III. LA NÉCESSITÉ D'UNE RÉVISION CONSTITUTIONNELLE ET L'ÉCONOMIE DU PROJET DE LOI
A. LA NÉCESSITÉ DE RÉVISER LA CONSTITUTION
La mise
en oeuvre des dispositions figurant dans le document d'orientation de l'accord
de Nouméa appelle une révision de la Constitution : certaines de
ces orientations entrent en effet en contradiction avec des principes de valeur
constitutionnelle.
L'accord de Nouméa prévoit la naissance d'une collectivité
territoriale d'un type nouveau, au statut évolutif. Si cette seule
novation n'exigeait pas une révision constitutionnelle dans la mesure
où l'article 72 de la Constitution du 4 octobre 1958 donne
compétence à la loi pour créer toute collectivité
territoriale qui ne serait ni une commune, ni un département, ni un
territoire d'outre-mer, plusieurs dispositions de l'accord comportent des
dérogations à des principes à valeur constitutionnelle :
• l'accord stipule que les
transferts de compétence
intervenant tout au long de la période de quinze ans ont un
caractère irréversible
.
Ce principe d'irréversibilité consacre le désaisissement
du législateur national, l'accord indiquant que le Congrès de la
Nouvelle-Calédonie, à la majorité des trois
cinquièmes, pourra demander à modifier l'échéancier
des transferts prévu par la loi organique définissant le nouveau
statut. Or, les collectivités territoriales ne disposent pas, à
l'instar de l'État, d'un pouvoir normatif initial et autonome
insusceptibles de toute remise en cause. Aux termes de la jurisprudence du
Conseil constitutionnel, le législateur peut à tout moment se
substituer à l'autorité délibérante locale. Tel ne
sera plus le cas pour la Nouvelle-Calédonie puisque non seulement les
compétences transférées le seront de façon
définitive mais également
certaines
délibérations du Congrès ne pourront être
contestées que devant le Conseil constitutionnel
qui, à ce
jour, est juge des lois votées par le Parlement.

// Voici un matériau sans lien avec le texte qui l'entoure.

(** ** What every reachable state satisfies *)

Lemma filter_length_map {A : Type} (f : A -> bool) (g : A -> A) (l : list A) :
  (forall x, f (g x) = f x) ->
  List.length (List.filter f (map g l)) = List.length (List.filter f l).
Proof.
  intros H. induction l as [|x r IH]; simpl; [reflexivity|].
  rewrite H. destruct (f x); simpl; now rewrite IH.
Qed.

Lemma filter_length_kept {A : Type} (f P : A -> bool) (l : list A) :
  (forall x, In x l -> f x = true -> P x = true) ->
  List.length (List.filter f (List.filter P l)) = List.length (List.filter f l).
Proof.
  induction l as [|x r IH]; intros H; simpl; [reflexivity|].
  assert (Hr : forall y, In y r -> f y = true -> P y = true)
    by (intros y Hy; apply H; now right).
  destruct (f x) eqn:Hf.
  - rewrite (H x (or_introl eq_refl) Hf). simpl. rewrite Hf. simpl. now rewrite IH.
  - destruct (P x); simpl; [rewrite Hf|]; now apply IH.
Qed.

Lemma mergeData_field_start (d : FlowNodeData.t) (f : Field) :
  FlowNodeData.isStartNode (mergeData d (partialOf f)) = FlowNodeData.isStartNode d.
Proof. destruct f; reflexivity. Qed.

Lemma oneStart_initial : oneStart (a_nodes initialState).
Proof.
  split; [reflexivity|]. intros n [<-|[]]. split; reflexivity.
Qed.

Lemma oneStart_addNode (stamp : string) (t : StepType) (nodes : list Node) :
  oneStart nodes -> oneStart (addNode stamp t nodes).
Proof.
  intros [Hlen Hid]. unfold addNode. split.
  - rewrite List.filter_app, length_app, Hlen. reflexivity.
  - intros n Hn. apply in_app_or in Hn. destruct Hn as [Hn|[<-|[]]]; [now apply Hid|].
    split; intros H; discriminate H.
Qed.
Lemma generate_same_source (fuel : nat) (rnd : nat -> Z) (st : AppState)
    (vs : list jsstring) :
  generate fuel rnd (setVariations st vs)
  = match generate fuel rnd st with
    | Some (Returned, st') => Some (Returned, st')
    | Some (c, _) => Some (c, setVariations st vs)
    | None => None
    end.
Proof.
  unfold generate, totalPossible, lettersCount, customPositions, customParts,
    allLetterPositions. simpl.
  destruct (RegExp_test EMAIL_REGEX (email st)); simpl; [| done].
  destruct (negb (Number_isFinite (qty st)) || js_le (qty st) (ofZ 0)); [done |].
  destruct (BigInt_ofNumber _); [| done].
  destruct (maskPicks _ _ _ _) as [[picks |] |]; [| done | done].
  by destruct (mapM _ picks).
Qed.

Lemma generate_state (fuel : nat) (rnd : nat -> Z) (st st' : AppState)
    (c : completion) :
  generate fuel rnd st = Some (c, st') ->
  match c with
  | Returned => exists out, st' = setVariations st out
  | _ => st' = st
  end.
Proof.
  unfold generate.
  destruct (RegExp_test EMAIL_REGEX (email st)); simpl; [| by intros [= <- <-]].
  destruct (negb (Number_isFinite (qty st)) || js_le (qty st) (ofZ 0));
    [by intros [= <- <-] |].
  destruct (BigInt_ofNumber _); [| by intros [= <- <-]].
  destruct (maskPicks _ _ _ _) as [[picks |] |]; [| by intros [= <- <-] | done].
  destruct (mapM _ picks) as [out |]; intros [= <- <-]; [by exists out | done].
Qed.

End Outcomes.

(** X11. [generate] writes nothing but the list of variations, and only when
    it returns normally: after an alert or an exception the state is the one
    before, and after a normal return the source, the quantity and the
    position settings are the ones before. The list shown before plays no
    part: the same run from a state that differs only in that list, for
    instance after [reset], stores the same list. *)
Theorem generate_overwrites :
  forall (H : Host) (fuel : nat) (rnd : nat -> Z) (st st' : AppState)
         (c : completion),
    generate fuel rnd st = Some (c, st') ->
    email st' = email st /\ qty st' = qty st
    /\ useCustom st' = useCustom st /\ customIndexes st' = customIndexes st
    /\ (c <> Returned -> st' = st)
    /\ (c = Returned ->
        forall vs,
          generate fuel rnd (setVariations st vs) = Some (Returned, st')
          /\ generate fuel rnd (reset st') = Some (Returned, st')).
Proof.
  intros H fuel rnd st st' c Hgen.
  pose proof (generate_state fuel rnd st st' c Hgen) as Hst.
  assert (email st' = email st /\ qty st' = qty st
          /\ useCustom st' = useCustom st
          /\ customIndexes st' = customIndexes st) as (? & ? & ? & ?).
  { destruct c; [destruct Hst as [out ->]; done | by subst | by subst]. }
  split_and!; try done.
  - intros Hc. by destruct c.
  - intros -> vs. destruct Hst as [out ->].
    assert (forall ws, generate fuel rnd (setVariations st ws)
                       = Some (Returned, setVariations st out)) as Hany.
    { intros ws. by rewrite generate_same_source, Hgen. }
    split; [apply Hany |]. apply (Hany []).
Qed.

Lemma generate_overwrites_witness :
  generate 0 (fun _ => 0) (setVariations st_at_sign [js "old"])
  = Some (Returned, setVariations st_at_sign [js "a@b.c"; js "a@b.c"]).
Proof.
  destruct (generate_overwrites ref_host 0 (fun _ => 0) st_at_sign
              (setVariations st_at_sign [js "a@b.c"; js "a@b.c"]) Returned)
    as (_ & _ & _ & _ & _ & Hsame).
  - vm_compute. reflexivity.
  - exact (proj1 (Hsame eq_refl [js "old"])).
Defined.
Lemma sse_iter_string oid model choice0 rest s :
  sse_iter oid model (JList (JDict choice0 :: rest)) (JStr s) =
  (sse_frame (chunk_event oid model [("role", JStr "assistant")] JNull)
     :: map (fun p => sse_frame (chunk_event oid model [("content", JStr p)] JNull))
            (content_slices s)
     ++ [sse_frame (chunk_event oid model [] (terminal_finish_reason choice0));
         done_frame],
   Ok tt).
Proof.
  unfold sse_iter, content_slices.
  cbn [py_len glift gbind yield].
  set (S := chunk_size_of (String.length s)).
  rewrite (for_each_yield _ _
    (fun i => sse_frame (chunk_event oid model
                 [("content", JStr (str_slice s i (i + S)))] JNull)))
    by reflexivity.
  cbn [py_index0 py_get glift gbind yield app].
  rewrite map_map.
  replace (py_or (dict_get choice0 "finish_reason" JNull) (JStr "stop"))
    with (terminal_finish_reason choice0).
  - reflexivity.
  - unfold terminal_finish_reason, py_or, dict_get.
    destruct (lookup "finish_reason" choice0); reflexivity.
Qed.

(** C1, as stated, fails on a finish reason that is present but empty:
    the terminal chunk then carries ["stop"], not the source's value. *)
Lemma C1_empty_finish_reason_counterexample :
  lookup "finish_reason" [("finish_reason", JStr "")] = Some (JStr "") /\
  run_gen (sse_iter (JStr "cmpl-7") (JStr "demo-model")
             (JList [JDict [("finish_reason", JStr "")]])
             (JStr "hi")) =
    mk_generated
      ["data: {'id': 'cmpl-7', 'object': 'chat.completion.chunk', 'model': 'demo-model', 'choices': [{'index': 0, 'delta': {'role': 'assistant'}, 'finish_reason': None}]}" ++ LF ++ LF;
       "data: {'id': 'cmpl-7', 'object': 'chat.completion.chunk', 'model': 'demo-model', 'choices': [{'index': 0, 'delta': {'content': 'hi'}, 'finish_reason': None}]}" ++ LF ++ LF;
       "data: {'id': 'cmpl-7', 'object': 'chat.completion.chunk', 'model': 'demo-model', 'choices': [{'index': 0, 'delta': {}, 'finish_reason': 'stop'}]}" ++ LF ++ LF;
       "data: [DONE]" ++ LF ++ LF]
      None.
Proof. split; [reflexivity|vm_compute; reflexivity]. Qed.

Ces orientations consacrant un domaine de compétences propre et
insusceptible d'être remis en cause ainsi qu'un pouvoir normatif autonome
au bénéfice de l'autorité délibérante
calédonienne se heurte à l'article premier de la Constitution
proclamant le
caractère indivisible de la République
.
• L'accord prévoit la reconnaissance d'une
citoyenneté
propre
de la Nouvelle-Calédonie "
fondant les restrictions
apportées au
corps électoral
pour les élections aux
institutions du pays et pour la consultation finale
",
c'est-à-dire le scrutin d'autodétermination.
Qu'il s'agisse des élections aux assemblées de province ou au
Congrès de la Nouvelle-Calédonie ou de la consultation
référendaire sur l'accession à la souveraineté
devant intervenir à l'issue de la période d'application de
l'accord de Nouméa, les conditions d'accès au droit de suffrage
sont définies de telle façon que cet accès soit
réservé aux habitants, au sens large, de la
Nouvelle-Calédonie. Or, la définition d'un corps électoral
restreint
déroge à l'article 3 de la Constitution
dont le
quatrième alinéa dispose que "
sont électeurs,
dans les conditions déterminées par la loi, tous les nationaux
français majeurs des deux sexes, jouissant de leurs droits civils et
politiques
".
• Il est enfin admis d'une part, que des mécanismes
spécifiques pourront être mis en place pour
préserver
l'emploi local
, et d'autre part, que le bénéfice du statut
coutumier sera à nouveau ouvert aux personnes qui l'auraient perdu.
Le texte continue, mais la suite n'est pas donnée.